Record extracts:

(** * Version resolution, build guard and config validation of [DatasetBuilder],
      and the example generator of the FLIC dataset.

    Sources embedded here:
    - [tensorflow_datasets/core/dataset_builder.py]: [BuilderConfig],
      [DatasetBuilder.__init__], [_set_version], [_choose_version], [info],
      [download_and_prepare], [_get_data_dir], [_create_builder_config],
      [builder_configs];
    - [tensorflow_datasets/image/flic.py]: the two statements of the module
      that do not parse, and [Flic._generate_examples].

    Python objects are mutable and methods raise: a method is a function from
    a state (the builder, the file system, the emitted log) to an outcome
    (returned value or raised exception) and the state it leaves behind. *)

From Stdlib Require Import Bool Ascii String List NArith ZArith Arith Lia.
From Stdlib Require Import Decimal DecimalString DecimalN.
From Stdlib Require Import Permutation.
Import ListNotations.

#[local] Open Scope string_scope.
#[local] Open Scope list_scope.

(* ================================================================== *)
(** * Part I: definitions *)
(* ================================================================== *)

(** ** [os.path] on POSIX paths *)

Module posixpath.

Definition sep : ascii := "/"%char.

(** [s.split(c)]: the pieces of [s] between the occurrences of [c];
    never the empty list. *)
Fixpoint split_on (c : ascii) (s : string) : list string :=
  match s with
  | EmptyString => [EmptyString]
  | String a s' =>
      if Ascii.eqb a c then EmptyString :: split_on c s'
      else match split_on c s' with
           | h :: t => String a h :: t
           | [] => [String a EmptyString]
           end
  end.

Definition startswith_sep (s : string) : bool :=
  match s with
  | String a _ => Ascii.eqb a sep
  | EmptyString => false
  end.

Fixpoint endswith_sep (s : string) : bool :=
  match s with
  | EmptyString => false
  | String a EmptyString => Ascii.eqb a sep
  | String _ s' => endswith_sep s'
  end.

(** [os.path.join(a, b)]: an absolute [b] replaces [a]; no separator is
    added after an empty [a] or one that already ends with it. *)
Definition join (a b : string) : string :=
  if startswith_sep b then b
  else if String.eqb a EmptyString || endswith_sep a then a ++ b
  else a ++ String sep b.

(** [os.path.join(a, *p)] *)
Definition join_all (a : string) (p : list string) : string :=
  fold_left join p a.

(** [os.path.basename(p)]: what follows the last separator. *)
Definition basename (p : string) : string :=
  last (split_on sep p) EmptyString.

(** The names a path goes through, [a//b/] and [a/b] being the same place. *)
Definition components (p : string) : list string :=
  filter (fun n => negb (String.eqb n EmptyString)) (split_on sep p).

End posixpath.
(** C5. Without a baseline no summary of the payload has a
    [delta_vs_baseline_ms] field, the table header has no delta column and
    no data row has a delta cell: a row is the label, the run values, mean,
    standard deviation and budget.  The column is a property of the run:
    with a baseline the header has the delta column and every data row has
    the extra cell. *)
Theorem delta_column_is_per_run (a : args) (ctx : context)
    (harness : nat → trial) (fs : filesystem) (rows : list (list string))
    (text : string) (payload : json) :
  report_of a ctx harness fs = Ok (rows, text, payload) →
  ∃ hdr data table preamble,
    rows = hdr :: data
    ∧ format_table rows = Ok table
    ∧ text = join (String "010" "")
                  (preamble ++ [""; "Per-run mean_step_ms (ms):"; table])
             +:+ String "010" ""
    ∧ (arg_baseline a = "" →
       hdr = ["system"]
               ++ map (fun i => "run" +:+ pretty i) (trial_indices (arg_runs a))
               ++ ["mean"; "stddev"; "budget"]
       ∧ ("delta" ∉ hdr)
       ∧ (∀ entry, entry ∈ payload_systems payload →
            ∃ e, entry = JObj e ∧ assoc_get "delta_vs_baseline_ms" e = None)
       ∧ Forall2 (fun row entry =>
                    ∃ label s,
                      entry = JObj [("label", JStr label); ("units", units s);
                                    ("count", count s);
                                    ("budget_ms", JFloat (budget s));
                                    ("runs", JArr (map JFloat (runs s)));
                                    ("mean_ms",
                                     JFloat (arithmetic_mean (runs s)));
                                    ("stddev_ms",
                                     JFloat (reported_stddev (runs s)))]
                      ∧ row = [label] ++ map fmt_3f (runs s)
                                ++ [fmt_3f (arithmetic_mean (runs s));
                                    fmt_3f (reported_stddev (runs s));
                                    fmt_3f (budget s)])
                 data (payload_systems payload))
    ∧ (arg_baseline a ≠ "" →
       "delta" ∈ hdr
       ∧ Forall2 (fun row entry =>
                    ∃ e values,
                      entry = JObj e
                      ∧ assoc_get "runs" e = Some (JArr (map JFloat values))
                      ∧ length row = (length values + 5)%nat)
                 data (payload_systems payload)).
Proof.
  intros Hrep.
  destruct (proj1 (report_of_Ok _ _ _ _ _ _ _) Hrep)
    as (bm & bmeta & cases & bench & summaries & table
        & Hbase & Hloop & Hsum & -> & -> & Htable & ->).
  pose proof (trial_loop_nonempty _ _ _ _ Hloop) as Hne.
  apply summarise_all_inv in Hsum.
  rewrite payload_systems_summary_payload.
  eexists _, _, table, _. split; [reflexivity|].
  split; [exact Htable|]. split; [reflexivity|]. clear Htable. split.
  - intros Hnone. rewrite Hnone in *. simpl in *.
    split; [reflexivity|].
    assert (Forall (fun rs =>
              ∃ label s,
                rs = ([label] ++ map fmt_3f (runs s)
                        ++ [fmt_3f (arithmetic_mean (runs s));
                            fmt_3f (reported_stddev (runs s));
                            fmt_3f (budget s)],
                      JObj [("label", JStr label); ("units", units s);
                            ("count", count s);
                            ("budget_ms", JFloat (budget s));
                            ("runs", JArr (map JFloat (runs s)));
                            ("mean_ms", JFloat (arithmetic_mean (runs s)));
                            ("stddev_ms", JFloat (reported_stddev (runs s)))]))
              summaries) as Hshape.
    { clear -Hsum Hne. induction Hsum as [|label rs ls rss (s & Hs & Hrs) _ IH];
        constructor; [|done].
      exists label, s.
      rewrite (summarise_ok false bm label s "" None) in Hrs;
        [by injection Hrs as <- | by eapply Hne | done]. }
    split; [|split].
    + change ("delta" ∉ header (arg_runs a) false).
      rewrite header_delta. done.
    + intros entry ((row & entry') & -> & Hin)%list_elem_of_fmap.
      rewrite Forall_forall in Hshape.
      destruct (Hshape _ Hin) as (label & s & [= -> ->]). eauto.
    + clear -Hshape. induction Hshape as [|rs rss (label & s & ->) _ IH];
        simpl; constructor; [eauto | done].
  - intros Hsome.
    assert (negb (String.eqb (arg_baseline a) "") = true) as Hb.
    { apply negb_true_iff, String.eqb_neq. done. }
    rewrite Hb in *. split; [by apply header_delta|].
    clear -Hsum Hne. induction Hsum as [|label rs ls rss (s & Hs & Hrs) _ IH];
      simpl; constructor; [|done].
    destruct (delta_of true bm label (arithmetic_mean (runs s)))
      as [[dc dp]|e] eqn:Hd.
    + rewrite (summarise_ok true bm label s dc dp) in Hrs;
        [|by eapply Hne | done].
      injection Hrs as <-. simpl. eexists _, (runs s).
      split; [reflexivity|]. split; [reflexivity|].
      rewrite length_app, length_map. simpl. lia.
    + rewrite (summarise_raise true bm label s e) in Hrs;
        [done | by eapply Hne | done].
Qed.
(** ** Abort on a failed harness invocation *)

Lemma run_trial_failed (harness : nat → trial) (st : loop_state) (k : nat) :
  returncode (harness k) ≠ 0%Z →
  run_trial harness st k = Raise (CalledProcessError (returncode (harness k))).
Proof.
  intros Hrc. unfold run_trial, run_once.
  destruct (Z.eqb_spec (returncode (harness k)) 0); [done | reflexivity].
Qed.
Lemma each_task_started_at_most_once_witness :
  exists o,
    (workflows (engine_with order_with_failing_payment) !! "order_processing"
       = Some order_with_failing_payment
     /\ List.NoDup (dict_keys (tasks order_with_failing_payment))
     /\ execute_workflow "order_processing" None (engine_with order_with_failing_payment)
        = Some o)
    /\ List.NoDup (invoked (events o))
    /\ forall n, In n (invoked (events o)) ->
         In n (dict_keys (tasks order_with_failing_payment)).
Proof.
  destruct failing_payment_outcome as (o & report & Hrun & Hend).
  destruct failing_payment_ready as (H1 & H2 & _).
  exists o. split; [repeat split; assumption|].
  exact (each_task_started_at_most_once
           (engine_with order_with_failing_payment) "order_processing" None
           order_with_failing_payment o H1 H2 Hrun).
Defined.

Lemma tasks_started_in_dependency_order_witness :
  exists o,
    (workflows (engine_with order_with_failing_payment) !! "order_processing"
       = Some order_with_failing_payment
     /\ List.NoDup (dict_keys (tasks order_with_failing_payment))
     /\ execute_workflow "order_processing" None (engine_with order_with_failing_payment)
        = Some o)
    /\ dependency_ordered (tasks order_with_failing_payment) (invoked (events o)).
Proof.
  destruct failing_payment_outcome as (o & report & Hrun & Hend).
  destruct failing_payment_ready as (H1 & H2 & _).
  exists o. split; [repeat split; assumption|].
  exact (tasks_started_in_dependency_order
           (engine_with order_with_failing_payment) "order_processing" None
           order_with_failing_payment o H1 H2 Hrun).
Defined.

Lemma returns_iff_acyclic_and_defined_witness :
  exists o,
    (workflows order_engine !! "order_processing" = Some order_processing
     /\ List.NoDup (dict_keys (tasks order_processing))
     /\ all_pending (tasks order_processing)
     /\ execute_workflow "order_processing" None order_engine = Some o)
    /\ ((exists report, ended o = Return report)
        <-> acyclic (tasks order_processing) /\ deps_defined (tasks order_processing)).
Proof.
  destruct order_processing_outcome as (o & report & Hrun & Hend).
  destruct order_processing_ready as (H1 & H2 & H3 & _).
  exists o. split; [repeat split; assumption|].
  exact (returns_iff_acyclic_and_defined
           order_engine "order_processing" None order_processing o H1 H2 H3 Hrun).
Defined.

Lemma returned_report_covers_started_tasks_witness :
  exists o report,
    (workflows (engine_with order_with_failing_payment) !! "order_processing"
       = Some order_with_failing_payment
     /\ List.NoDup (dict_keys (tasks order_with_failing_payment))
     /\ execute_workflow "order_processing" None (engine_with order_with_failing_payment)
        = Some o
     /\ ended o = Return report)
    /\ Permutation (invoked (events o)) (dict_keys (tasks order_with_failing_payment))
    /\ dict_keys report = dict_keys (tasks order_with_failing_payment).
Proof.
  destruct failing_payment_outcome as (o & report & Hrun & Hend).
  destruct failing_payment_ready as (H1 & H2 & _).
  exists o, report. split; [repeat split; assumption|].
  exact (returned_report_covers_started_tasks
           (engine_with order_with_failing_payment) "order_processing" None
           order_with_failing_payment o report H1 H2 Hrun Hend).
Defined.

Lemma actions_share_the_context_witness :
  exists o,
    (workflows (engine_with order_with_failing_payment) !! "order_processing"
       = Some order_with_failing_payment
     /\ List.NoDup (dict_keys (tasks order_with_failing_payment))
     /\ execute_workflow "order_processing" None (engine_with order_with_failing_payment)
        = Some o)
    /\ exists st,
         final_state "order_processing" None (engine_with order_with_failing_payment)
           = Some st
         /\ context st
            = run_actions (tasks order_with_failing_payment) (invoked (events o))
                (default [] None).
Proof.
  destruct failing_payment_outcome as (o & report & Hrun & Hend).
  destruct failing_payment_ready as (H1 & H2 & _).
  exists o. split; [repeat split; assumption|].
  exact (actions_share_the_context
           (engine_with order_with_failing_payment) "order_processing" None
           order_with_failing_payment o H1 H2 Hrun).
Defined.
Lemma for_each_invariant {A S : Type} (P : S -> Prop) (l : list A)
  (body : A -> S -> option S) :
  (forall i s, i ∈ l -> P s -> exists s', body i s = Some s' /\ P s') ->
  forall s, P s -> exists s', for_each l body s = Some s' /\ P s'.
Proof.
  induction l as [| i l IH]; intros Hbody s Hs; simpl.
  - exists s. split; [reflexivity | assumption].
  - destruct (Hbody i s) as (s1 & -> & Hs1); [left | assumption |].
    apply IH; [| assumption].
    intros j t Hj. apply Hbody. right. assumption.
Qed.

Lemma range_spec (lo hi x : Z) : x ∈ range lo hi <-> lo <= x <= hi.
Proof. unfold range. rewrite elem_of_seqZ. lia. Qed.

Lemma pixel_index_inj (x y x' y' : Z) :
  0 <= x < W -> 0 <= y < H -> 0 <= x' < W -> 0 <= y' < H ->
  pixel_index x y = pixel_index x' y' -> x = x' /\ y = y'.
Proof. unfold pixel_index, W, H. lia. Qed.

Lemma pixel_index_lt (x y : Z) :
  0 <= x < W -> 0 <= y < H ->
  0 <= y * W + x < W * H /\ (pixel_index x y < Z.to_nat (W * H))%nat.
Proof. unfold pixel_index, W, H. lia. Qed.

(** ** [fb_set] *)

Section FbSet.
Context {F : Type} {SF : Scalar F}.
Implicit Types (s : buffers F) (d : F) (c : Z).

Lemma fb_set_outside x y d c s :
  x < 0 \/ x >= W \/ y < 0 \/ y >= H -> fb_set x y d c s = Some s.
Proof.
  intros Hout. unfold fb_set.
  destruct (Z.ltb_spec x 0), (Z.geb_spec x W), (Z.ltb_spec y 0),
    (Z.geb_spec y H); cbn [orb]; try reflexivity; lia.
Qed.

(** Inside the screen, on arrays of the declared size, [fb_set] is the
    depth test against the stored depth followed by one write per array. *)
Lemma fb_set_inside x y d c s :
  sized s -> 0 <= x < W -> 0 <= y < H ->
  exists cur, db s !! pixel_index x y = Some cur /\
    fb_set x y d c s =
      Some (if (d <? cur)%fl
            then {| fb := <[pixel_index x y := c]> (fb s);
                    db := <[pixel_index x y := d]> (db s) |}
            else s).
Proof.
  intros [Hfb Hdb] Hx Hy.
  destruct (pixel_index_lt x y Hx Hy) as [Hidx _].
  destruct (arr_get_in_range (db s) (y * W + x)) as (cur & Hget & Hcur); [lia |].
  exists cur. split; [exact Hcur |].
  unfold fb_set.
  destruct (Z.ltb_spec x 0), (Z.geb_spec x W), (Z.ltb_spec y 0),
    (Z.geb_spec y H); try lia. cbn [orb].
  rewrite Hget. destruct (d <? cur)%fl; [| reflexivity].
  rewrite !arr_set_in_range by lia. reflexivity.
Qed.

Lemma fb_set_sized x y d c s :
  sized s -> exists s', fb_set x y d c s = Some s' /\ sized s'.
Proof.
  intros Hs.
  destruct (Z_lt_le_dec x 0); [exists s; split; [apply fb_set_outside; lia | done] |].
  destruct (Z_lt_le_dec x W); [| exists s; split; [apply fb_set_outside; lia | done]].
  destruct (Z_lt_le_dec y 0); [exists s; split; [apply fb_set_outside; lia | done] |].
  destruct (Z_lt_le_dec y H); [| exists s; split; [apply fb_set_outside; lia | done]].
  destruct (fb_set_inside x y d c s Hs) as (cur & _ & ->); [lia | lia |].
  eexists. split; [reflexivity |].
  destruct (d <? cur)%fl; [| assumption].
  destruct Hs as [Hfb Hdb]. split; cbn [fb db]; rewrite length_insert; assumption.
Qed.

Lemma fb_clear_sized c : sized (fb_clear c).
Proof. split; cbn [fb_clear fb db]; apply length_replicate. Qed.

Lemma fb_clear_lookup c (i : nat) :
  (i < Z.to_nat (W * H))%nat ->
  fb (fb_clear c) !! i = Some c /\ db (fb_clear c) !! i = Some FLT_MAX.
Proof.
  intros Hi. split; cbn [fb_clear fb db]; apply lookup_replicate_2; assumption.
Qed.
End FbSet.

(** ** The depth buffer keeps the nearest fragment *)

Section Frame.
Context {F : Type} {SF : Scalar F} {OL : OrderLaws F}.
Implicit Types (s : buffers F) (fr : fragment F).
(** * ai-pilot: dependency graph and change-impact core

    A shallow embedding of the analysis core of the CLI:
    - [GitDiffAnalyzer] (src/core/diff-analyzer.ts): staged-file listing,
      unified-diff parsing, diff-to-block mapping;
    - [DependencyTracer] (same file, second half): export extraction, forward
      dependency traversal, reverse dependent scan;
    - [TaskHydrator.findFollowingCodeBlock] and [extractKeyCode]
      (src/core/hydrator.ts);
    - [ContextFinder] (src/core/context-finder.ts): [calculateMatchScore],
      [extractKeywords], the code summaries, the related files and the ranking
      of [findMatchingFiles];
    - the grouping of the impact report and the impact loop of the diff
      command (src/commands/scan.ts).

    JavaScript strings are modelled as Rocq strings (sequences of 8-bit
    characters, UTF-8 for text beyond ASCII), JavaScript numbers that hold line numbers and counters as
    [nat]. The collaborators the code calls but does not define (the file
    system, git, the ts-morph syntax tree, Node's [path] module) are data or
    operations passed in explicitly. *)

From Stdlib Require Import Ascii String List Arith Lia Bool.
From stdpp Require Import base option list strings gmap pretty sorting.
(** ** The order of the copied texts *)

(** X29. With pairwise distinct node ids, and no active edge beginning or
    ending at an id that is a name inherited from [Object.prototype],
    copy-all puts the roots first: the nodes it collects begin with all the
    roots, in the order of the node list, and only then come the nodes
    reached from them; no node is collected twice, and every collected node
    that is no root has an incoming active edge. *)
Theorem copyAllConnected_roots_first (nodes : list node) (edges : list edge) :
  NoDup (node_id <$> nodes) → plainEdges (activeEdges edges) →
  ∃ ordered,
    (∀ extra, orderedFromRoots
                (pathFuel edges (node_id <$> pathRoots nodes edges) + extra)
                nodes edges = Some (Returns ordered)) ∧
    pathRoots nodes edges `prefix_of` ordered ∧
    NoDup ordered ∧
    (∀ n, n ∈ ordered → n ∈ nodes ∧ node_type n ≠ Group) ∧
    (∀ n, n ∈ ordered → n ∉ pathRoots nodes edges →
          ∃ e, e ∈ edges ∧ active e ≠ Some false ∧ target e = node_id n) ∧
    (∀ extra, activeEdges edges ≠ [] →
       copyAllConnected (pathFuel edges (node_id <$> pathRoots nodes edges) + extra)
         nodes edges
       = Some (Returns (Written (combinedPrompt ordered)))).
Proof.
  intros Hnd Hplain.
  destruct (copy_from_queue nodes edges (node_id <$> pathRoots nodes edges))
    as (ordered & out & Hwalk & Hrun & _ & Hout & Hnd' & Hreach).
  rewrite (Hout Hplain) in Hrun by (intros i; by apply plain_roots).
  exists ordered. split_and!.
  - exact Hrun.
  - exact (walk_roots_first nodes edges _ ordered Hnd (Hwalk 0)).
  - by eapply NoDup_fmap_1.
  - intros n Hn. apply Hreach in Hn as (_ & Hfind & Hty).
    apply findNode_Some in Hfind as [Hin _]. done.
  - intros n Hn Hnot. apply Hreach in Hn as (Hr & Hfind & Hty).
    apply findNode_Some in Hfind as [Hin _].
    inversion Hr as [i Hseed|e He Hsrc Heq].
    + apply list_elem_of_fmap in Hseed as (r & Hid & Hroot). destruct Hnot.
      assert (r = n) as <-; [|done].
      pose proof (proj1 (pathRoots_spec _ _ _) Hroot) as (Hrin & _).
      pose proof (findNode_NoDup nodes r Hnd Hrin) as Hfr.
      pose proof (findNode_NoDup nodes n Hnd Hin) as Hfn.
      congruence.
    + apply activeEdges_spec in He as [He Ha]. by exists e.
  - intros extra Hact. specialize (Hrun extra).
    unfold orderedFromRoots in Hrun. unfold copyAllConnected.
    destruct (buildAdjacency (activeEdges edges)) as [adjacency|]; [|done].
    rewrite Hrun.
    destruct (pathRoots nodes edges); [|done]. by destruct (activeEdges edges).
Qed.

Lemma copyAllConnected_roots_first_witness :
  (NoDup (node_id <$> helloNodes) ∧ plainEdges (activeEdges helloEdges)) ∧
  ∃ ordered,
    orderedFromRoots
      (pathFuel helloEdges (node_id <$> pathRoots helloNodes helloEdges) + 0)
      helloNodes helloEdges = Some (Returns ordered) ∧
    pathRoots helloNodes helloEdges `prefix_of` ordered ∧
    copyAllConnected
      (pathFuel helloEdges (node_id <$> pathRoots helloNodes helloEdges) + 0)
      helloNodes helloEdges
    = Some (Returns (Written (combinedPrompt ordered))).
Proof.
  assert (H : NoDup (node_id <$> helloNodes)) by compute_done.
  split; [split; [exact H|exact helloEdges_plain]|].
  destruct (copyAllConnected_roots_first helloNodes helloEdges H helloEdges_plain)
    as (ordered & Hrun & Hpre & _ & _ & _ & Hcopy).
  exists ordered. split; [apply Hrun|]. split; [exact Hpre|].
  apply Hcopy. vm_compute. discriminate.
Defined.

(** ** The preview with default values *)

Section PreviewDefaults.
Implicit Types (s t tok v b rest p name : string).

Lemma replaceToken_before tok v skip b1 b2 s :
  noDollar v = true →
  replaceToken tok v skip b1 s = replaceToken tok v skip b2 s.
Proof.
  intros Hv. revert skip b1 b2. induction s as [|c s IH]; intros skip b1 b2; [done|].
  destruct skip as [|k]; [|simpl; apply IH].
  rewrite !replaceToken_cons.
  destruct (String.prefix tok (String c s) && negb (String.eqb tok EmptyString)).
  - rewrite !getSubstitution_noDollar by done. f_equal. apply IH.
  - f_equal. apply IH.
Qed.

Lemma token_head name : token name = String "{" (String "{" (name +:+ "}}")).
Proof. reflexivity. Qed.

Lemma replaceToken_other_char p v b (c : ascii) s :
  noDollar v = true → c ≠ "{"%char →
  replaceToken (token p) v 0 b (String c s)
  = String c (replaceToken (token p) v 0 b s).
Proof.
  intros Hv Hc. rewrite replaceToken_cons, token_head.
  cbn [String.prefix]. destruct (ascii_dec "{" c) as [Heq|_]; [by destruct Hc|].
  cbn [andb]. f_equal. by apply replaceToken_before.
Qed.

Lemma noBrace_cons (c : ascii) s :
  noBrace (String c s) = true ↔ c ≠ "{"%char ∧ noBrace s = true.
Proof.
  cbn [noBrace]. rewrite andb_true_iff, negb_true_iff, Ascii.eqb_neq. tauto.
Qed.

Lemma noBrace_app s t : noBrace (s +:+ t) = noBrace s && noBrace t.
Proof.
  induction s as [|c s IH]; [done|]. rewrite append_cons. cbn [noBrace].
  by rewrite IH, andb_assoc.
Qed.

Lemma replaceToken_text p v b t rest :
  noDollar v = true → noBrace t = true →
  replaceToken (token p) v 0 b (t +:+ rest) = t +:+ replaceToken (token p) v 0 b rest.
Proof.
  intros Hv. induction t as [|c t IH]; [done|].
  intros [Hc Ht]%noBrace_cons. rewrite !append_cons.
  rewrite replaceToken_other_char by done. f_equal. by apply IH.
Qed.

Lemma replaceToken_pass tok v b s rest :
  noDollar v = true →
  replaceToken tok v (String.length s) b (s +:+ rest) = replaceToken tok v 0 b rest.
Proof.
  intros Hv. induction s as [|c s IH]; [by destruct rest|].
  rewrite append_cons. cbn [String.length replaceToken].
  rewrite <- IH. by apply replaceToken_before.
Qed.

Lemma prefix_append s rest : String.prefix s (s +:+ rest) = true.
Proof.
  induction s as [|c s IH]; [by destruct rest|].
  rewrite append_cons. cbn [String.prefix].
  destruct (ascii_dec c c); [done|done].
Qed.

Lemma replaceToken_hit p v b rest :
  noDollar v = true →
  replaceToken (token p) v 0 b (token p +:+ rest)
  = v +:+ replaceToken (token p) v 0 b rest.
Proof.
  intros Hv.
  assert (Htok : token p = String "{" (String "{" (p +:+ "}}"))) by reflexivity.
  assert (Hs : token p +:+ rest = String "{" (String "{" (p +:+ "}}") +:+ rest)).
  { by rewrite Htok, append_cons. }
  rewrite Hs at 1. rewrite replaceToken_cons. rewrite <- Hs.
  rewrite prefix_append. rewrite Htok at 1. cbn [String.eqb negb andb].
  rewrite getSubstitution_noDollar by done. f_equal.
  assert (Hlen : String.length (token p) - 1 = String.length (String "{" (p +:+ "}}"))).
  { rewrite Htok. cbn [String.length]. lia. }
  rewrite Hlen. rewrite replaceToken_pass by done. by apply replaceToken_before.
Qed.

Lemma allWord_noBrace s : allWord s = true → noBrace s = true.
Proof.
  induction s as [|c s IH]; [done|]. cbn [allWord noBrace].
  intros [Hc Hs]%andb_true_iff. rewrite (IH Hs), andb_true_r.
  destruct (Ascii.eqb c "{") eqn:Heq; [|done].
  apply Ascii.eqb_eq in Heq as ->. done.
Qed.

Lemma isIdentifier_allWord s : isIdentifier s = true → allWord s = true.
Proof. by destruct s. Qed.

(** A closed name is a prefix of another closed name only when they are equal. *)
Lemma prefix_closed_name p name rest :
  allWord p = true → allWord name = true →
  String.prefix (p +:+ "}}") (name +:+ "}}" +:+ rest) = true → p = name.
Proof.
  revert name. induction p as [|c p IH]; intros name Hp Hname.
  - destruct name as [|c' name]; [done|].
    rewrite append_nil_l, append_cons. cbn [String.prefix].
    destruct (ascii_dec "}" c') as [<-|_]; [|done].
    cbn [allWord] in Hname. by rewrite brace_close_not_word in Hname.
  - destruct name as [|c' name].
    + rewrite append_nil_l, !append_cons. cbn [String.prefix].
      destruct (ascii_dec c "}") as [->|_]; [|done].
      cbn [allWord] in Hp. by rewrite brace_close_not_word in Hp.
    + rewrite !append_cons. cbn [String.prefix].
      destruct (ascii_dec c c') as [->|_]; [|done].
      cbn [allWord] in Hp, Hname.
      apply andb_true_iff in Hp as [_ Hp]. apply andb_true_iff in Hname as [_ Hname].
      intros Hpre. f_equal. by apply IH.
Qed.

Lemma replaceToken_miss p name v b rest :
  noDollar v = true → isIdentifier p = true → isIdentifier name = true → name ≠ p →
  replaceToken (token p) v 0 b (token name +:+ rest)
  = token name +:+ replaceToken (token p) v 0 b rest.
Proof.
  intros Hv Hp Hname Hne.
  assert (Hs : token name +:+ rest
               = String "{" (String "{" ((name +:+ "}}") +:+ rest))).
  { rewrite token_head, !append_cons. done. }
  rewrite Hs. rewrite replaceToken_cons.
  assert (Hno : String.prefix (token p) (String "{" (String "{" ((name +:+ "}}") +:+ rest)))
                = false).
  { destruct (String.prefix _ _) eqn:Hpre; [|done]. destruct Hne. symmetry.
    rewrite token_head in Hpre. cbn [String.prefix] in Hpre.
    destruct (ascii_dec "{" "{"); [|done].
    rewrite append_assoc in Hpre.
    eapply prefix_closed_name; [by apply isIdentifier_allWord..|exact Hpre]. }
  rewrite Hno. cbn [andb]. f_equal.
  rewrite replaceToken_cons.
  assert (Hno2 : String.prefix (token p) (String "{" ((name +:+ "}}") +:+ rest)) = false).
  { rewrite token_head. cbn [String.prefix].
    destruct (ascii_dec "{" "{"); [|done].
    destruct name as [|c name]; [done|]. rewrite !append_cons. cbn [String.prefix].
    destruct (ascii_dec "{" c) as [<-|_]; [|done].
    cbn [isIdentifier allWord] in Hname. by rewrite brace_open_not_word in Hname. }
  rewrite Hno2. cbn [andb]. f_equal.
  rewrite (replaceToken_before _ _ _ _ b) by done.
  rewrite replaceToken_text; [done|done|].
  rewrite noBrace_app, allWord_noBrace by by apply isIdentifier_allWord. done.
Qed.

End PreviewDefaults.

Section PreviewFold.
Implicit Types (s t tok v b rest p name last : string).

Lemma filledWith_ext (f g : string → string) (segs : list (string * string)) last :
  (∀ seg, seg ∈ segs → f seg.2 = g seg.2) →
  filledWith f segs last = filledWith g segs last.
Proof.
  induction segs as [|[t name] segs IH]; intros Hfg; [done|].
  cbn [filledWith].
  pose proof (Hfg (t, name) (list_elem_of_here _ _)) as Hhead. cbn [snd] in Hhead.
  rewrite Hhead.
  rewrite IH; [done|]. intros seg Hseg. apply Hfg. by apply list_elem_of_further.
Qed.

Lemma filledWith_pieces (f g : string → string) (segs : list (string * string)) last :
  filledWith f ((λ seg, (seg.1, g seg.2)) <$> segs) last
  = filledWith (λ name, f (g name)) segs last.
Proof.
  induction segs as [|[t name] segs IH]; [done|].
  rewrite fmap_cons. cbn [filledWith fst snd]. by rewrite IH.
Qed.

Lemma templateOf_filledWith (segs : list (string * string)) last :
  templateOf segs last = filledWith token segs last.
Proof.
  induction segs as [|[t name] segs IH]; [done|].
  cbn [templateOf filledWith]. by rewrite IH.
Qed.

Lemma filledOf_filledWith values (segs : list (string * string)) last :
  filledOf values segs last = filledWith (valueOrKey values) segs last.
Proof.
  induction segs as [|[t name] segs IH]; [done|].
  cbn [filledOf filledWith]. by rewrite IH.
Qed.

Task prompt:
Among the records above, determine how many lines contain "Hcopy", then report the number only.

Written response:
2